TASK OBJECTIVE: Repeat each entry in full, exactly.

RECORDS SUPPLIED:
(** What holds of a try to send holds of all of them. *)
Lemma serve_writes_ind {A} (f : pool -> A) q ids p p' :
  (forall p1 i x m b, objs p1 !! i = Some x ->
     MessageStream.trigger_send (fun _ => true) (share (flow p1) (stream x)) = Some (b, m) ->
     f (mkPool (MessageStream.flow m) (<[i := mkSession m (ticks x) (last_rw x)]> (objs p1))) = f p1) ->
  f (mkPool (FlowController.recharge_write_quota q (flow p)) (objs p)) = f p ->
  serve_writes q ids p = Some p' -> f p' = f p.
Proof.
  intros Hf <-. unfold serve_writes. set (p1 := mkPool _ (objs p)).
  generalize (trigger_list MessageStream.write_quota_token ids p1). clearbody p1. intros l. revert p1.
  induction l as [|j l IH]; intros p1; cbn [fold_left]; [by intros [= <-]|].
  destruct (trigger_send_at (Some p1) j) as [p2|] eqn:E; [|by intros ?%trigger_send_none].
  intros ->%IH. unfold trigger_send_at in E. cbn in E. destruct (objs p1 !! j) as [x|] eqn:Ej; [|by simplify_eq].
  destruct (MessageStream.trigger_send _ _) as [[b m]|] eqn:Em; [|done]. cbn in E. injection E as <-.
  by eapply Hf.
Qed.

Lemma serve_writes_limits q ids p p' : serve_writes q ids p = Some p' -> limits (flow p') = limits (flow p).
Proof.
  apply (serve_writes_ind (fun p => limits (flow p))).
  - intros p1 i x m b _ Hm. cbn [flow]. by rewrite (trigger_send_limits _ _ _ Hm).
  - cbn [flow]. unfold FlowController.recharge_write_quota, limits.
    destruct (FlowController._write_no_limit (flow p)) eqn:E; cbn; by rewrite ?E.
Qed.

(** Two sessions that wait; the quota stays below zero, and both are refused. *)
Definition demo_flow (q : Z) : FlowController.state := FlowController.mkState false q true (-1).
Definition demo_session (t : Z) : session :=
  mkSession (MessageStream.set_read_quota (demo_flow 0) t
    (MessageStream.set_status MessageStream.STATUS_CONNECTED
       (MessageStream.init MessageStream.NT_SERVER 0 (mkHeap ∅ 0)))) 0 0.
Definition demo_pool : pool := mkPool (demo_flow (-10)) (<[1%nat := demo_session (-2)]> {[2%nat := demo_session (-1)]}).


End Maintain.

RESPONSE AREA:
(** What holds of a try to send holds of all of them. *)
Lemma serve_writes_ind {A} (f : pool -> A) q ids p p' :
  (forall p1 i x m b, objs p1 !! i = Some x ->
     MessageStream.trigger_send (fun _ => true) (share (flow p1) (stream x)) = Some (b, m) ->
     f (mkPool (MessageStream.flow m) (<[i := mkSession m (ticks x) (last_rw x)]> (objs p1))) = f p1) ->
  f (mkPool (FlowController.recharge_write_quota q (flow p)) (objs p)) = f p ->
  serve_writes q ids p = Some p' -> f p' = f p.
Proof.
  intros Hf <-. unfold serve_writes. set (p1 := mkPool _ (objs p)).
  generalize (trigger_list MessageStream.write_quota_token ids p1). clearbody p1. intros l. revert p1.
  induction l as [|j l IH]; intros p1; cbn [fold_left]; [by intros [= <-]|].
  destruct (trigger_send_at (Some p1) j) as [p2|] eqn:E; [|by intros ?%trigger_send_none].
  intros ->%IH. unfold trigger_send_at in E. cbn in E. destruct (objs p1 !! j) as [x|] eqn:Ej; [|by simplify_eq].
  destruct (MessageStream.trigger_send _ _) as [[b m]|] eqn:Em; [|done]. cbn in E. injection E as <-.
  by eapply Hf.
Qed.

Lemma serve_writes_limits q ids p p' : serve_writes q ids p = Some p' -> limits (flow p') = limits (flow p).
Proof.
  apply (serve_writes_ind (fun p => limits (flow p))).
  - intros p1 i x m b _ Hm. cbn [flow]. by rewrite (trigger_send_limits _ _ _ Hm).
  - cbn [flow]. unfold FlowController.recharge_write_quota, limits.
    destruct (FlowController._write_no_limit (flow p)) eqn:E; cbn; by rewrite ?E.
Qed.

(** Two sessions that wait; the quota stays below zero, and both are refused. *)
Definition demo_flow (q : Z) : FlowController.state := FlowController.mkState false q true (-1).
Definition demo_session (t : Z) : session :=
  mkSession (MessageStream.set_read_quota (demo_flow 0) t
    (MessageStream.set_status MessageStream.STATUS_CONNECTED
       (MessageStream.init MessageStream.NT_SERVER 0 (mkHeap ∅ 0)))) 0 0.
Definition demo_pool : pool := mkPool (demo_flow (-10)) (<[1%nat := demo_session (-2)]> {[2%nat := demo_session (-1)]}).


End Maintain.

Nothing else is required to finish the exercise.